French diplomatic sources reported that Mr. Gromyko had also backed a French proposal for a disarmament conference of the five countries that have atomic weapons — the United States, Britain, France, the Soviet Union and Communist China. The President recorded his 17-minute speech this morning before he met Mr. Gromyko. The Soviet Minister began his talks with French officials yesterday. Appearing somewhat thinner but as forceful as ever, the President looked back over his seven years in power and said that the “capital fact” was that France had resisted the “siren calls of abandonment” to outside direction and had “chosen independence.”
The Soviet Government was reported today to be reluctant to act quickly on its own proposal for a conference on Cambodia. Such a meeting has been under consideration as a possible back door for arriving at negotiations to end the war in Vietnam. As co-chairmen of the 1954 Geneva conference on Indochina, Britain and the Soviet Union must act jointly to convene any talks on Cambodia. The expression of Soviet hesitation came a day after Britain had formally endorsed the proposal and two days after the United States had expressed interest in it.
Acting Foreign Minister Vasily V. Kuznetsov, in talks with Western diplomats today, was understood to have voiced concern over the fact that Prince Sihanouk, the Cambodian chief of state, had declared himself opposed to the conference proposal in a recent statement. According to informed sources, Mr. Kuznetsov indicated that the Soviet Government felt that the statement of the Prince had created a new situation and that it had to be studied carefully. He gave the impression that the Soviet Government had not yet reached a decision on whether it was advisable immediately to issue invitations for the conference, the informants said.
Communist China accused the Soviet Union of collaborating with the United States to defeat the Việt Cộng. Analysts in Hong Kong said the timing of the denunciation suggested that it was aimed at dissuading North Vietnam from accepting any Soviet peace talk proposal.
The Battle of Plaman Mapu on this day was one of the largest battles of the Indonesia-Malaysia Confrontation, a protracted undeclared war between Indonesia and a British-led Commonwealth of Nations over the creation of a new Malaysian state. The battle occurred as a result of an Indonesian effort to storm a British hilltop base at Plaman Mapu, on the border between the Malaysian state of Sarawak and Indonesia.
In the early hours of 27 April 1965, a crack battalion of Indonesian soldiers launched a surprise attack on ‘B’ Company, 2nd Battalion of the Parachute Regiment in their base at Plaman Mapu. The British garrison was outnumbered by at least five to one, but it managed to repel the Indonesian assault after an intense two hour firefight. Acting commanding officer Sergeant-Major John Williams received a Distinguished Conduct Medal for his role in the action. Relief units soon arrived by helicopter, but the battle had concluded by this point.
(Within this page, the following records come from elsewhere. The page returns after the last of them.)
(** * export_3mf: STL parts to a multi-colour 3MF package

    A shallow embedding of [hardware/nfc-sign/export_3mf.py] and the
    properties of its conversion pipeline.

    Modelling conventions.
    - A part is a Python dict with string keys: a [gmap string string].
      [part.get(k, d)] is [default d (part !! k)], [part[k]] raises
      [KeyError] when the key is absent.
    - The file system is a finite map from files to their contents.  A path
      names a file through [resolve] (two spellings of a path, or a link and
      its target, are one file).  A file is either something
      [mesh.Mesh.from_file] loads (kept as the [vectors] array it yields, one
      corner triple per triangle), an archive written by [zipfile], or
      anything else.  Whether an archive can be opened for writing at a path
      is the parameter [writable].
    - A coordinate is met at two levels.  [scalar] is the float32 value as
      the mesh holds it and as the table stores and prints it.  [coord] is
      that value up to the equality and hash Python uses for dictionary
      keys, a countable type with decidable equality; [key] takes the first
      to the second (the two zeros have one key; a NaN equals nothing, not
      even itself, so a mesh with NaN coordinates is read with a scalar of
      its own for each occurrence).  The properties of deduplication are
      stated on keys; what is emitted is stated on the stored scalars.
    - Exceptions are values of [exn]; a computation that may raise returns a
      [result].  [print] calls are not part of the model.
    - [xml.etree.ElementTree] elements are trees of tag, attributes and
      children.  An element is created, filled and attached in the source;
      here it is built whole and then appended, which yields the same tree.
    - The two library serialisers ([ET.tostring] followed by
      [minidom...toprettyxml]) and the [:.6f] float format are parameters. *)

From stdpp Require Import base option list strings gmap pretty.

Local Open Scope string_scope.
Local Open Scope list_scope.
Local Open Scope nat_scope.
Set Warnings "-register-all".

(** ** Exceptions *)

Inductive exn :=
| KeyError (key : string)
| IndexError
| DecodeError (path : string)
| XmlError
| OSError (path : string)
| SystemExit (code : nat).

Inductive result (A : Type) :=
| Ok (a : A)
| Raise (e : exn).
Arguments Ok {A} a.
Arguments Raise {A} e.

#[global] Instance result_ret : MRet result := λ A a, Ok a.
#[global] Instance result_bind : MBind result := λ A B f r,
  match r with
  | Ok a => f a
  | Raise e => Raise e
  end.

Definition from_option {A} (e : exn) (o : option A) : result A :=
  match o with
  | Some a => Ok a
  | None => Raise e
  end.

(** A [for] loop that builds a list, one element per iteration. *)
Fixpoint traverse {A B} (f : A → result B) (l : list A) : result (list B) :=
  match l with
  | [] => Ok []
  | x :: l' => y ← f x; ys ← traverse f l'; Ok (y :: ys)
  end.

(** A list comprehension with a condition that may raise. *)
Fixpoint filterM {A} (cond : A → result bool) (l : list A) : result (list A) :=
  match l with
  | [] => Ok []
  | x :: l' =>
      b ← cond x; ys ← filterM cond l';
      Ok (if b : bool then x :: ys else ys)
  end.

(** A [for] loop whose body may raise. *)
Fixpoint foldM {S A} (body : S → A → result S) (s : S) (l : list A) : result S :=
  match l with
  | [] => Ok s
  | x :: l' => s' ← body s x; foldM body s' l'
  end.

(** ** Characters and strings that need care *)

Definition dquote : string := String (Ascii.ascii_of_nat 34) EmptyString.
Definition newline : string := String (Ascii.ascii_of_nat 10) EmptyString.

(** [s.split('\n')]: never empty, a trailing newline gives a last empty
    field. *)
Fixpoint split_lines (s : string) : list string :=
  match s with
  | EmptyString => [EmptyString]
  | String c s' =>
      if Ascii.eqb c (Ascii.ascii_of_nat 10) then EmptyString :: split_lines s'
      else match split_lines s' with
           | [] => [String c EmptyString]
           | h :: t => String c h :: t
           end
  end.

(** ['\n'.join(fields)] *)
Fixpoint join_lines (fields : list string) : string :=
  match fields with
  | [] => EmptyString
  | [f] => f
  | f :: rest => f +:+ newline +:+ join_lines rest
  end.

(** [os.path.basename] on POSIX: what follows the last slash. *)
Fixpoint basename_go (acc s : string) : string :=
  match s with
  | EmptyString => acc
  | String c s' =>
      if Ascii.eqb c (Ascii.ascii_of_nat 47) then basename_go EmptyString s'
      else basename_go (acc +:+ String c EmptyString) s'
  end.
Definition basename (path : string) : string := basename_go EmptyString path.

(** [str(n)] for a non-negative integer. *)
Definition str (n : nat) : string := pretty n.

(** ** xml.etree.ElementTree *)

Module ET.

Inductive Element := mk {
  tag : string;
  attrib : list (string * string);
  children : list Element
}.

(** Assignment into an insertion-ordered dict. *)
Fixpoint dict_set (k v : string) (d : list (string * string)) : list (string * string) :=
  match d with
  | [] => [(k, v)]
  | (k', v') :: d' =>
      if decide (k = k') then (k, v) :: d' else (k', v') :: dict_set k v d'
  end.

Fixpoint dict_get (k : string) (d : list (string * string)) : option string :=
  match d with
  | [] => None
  | (k', v') :: d' => if decide (k = k') then Some v' else dict_get k d'
  end.

(** [ET.Element(tag)] *)
Definition new (t : string) : Element := mk t [] [].

(** [elem.set(key, value)] *)
Definition set (e : Element) (key value : string) : Element :=
  mk (tag e) (dict_set key value (attrib e)) (children e).

(** [elem.get(key)] *)
Definition get (e : Element) (key : string) : option string :=
  dict_get key (attrib e).

(** Attaching children, the effect of [ET.SubElement(parent, ...)] once
    each child is complete. *)
Definition extend (parent : Element) (cs : list Element) : Element :=
  mk (tag parent) (attrib parent) (children parent ++ cs).

(** [elem.findall(tag)] and [elem.find(tag)] on direct children. *)
Definition findall (e : Element) (t : string) : list Element :=
  filter (λ c, tag c = t) (children e).
Definition find (e : Element) (t : string) : option Element :=
  head (findall e t).

End ET.

(** ** Constants of the script *)

Definition ns_3mf : string :=
  "http://schemas.microsoft.com/3dmanufacturing/core/2015/02".
Definition ns_material : string :=
  "http://schemas.microsoft.com/3dmanufacturing/material/2015/02".
Definition tag_basematerials : string := "{" +:+ ns_material +:+ "}basematerials".
Definition tag_base : string := "{" +:+ ns_material +:+ "}base".
Definition default_color : string := "#808080".
Definition default_output_file : string := "nfc_sign_multicolor.3mf".

Definition xml_declaration : string :=
  "<?xml version=" +:+ dquote +:+ "1.0" +:+ dquote +:+
  " encoding=" +:+ dquote +:+ "UTF-8" +:+ dquote +:+ "?>".

Definition content_types : string :=
  xml_declaration +:+ newline +:+
  "<Types xmlns=" +:+ dquote +:+
  "http://schemas.openxmlformats.org/package/2006/content-types" +:+ dquote +:+ ">"
  +:+ newline +:+
  "  <Default Extension=" +:+ dquote +:+ "rels" +:+ dquote +:+ " ContentType=" +:+ dquote +:+
  "application/vnd.openxmlformats-package.relationships+xml" +:+ dquote +:+ "/>"
  +:+ newline +:+
  "  <Default Extension=" +:+ dquote +:+ "model" +:+ dquote +:+ " ContentType=" +:+ dquote +:+
  "application/vnd.ms-package.3dmanufacturing-3dmodel+xml" +:+ dquote +:+ "/>"
  +:+ newline +:+
  "</Types>".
The battle was the last attempt by Indonesian forces to launch a major raid into Malaysian territory, and was a propaganda disaster for the Indonesian government. Dissent grew in military and political circles, particularly over the perceived foolishness of incumbent President Sukarno in continuing the conflict, and on 30 September elements of the army revolted against him. Despite the speedy defeat of the rebels, Sukarno’s rivals, particularly in the army, blamed the uprising on him and the Communist Party of Indonesia (PKI). The conflict subsequently began to wind down, and a peace treaty ending the Confrontation was signed in August 1966. The increasingly unpopular Sukarno was forced to step down from office the next year.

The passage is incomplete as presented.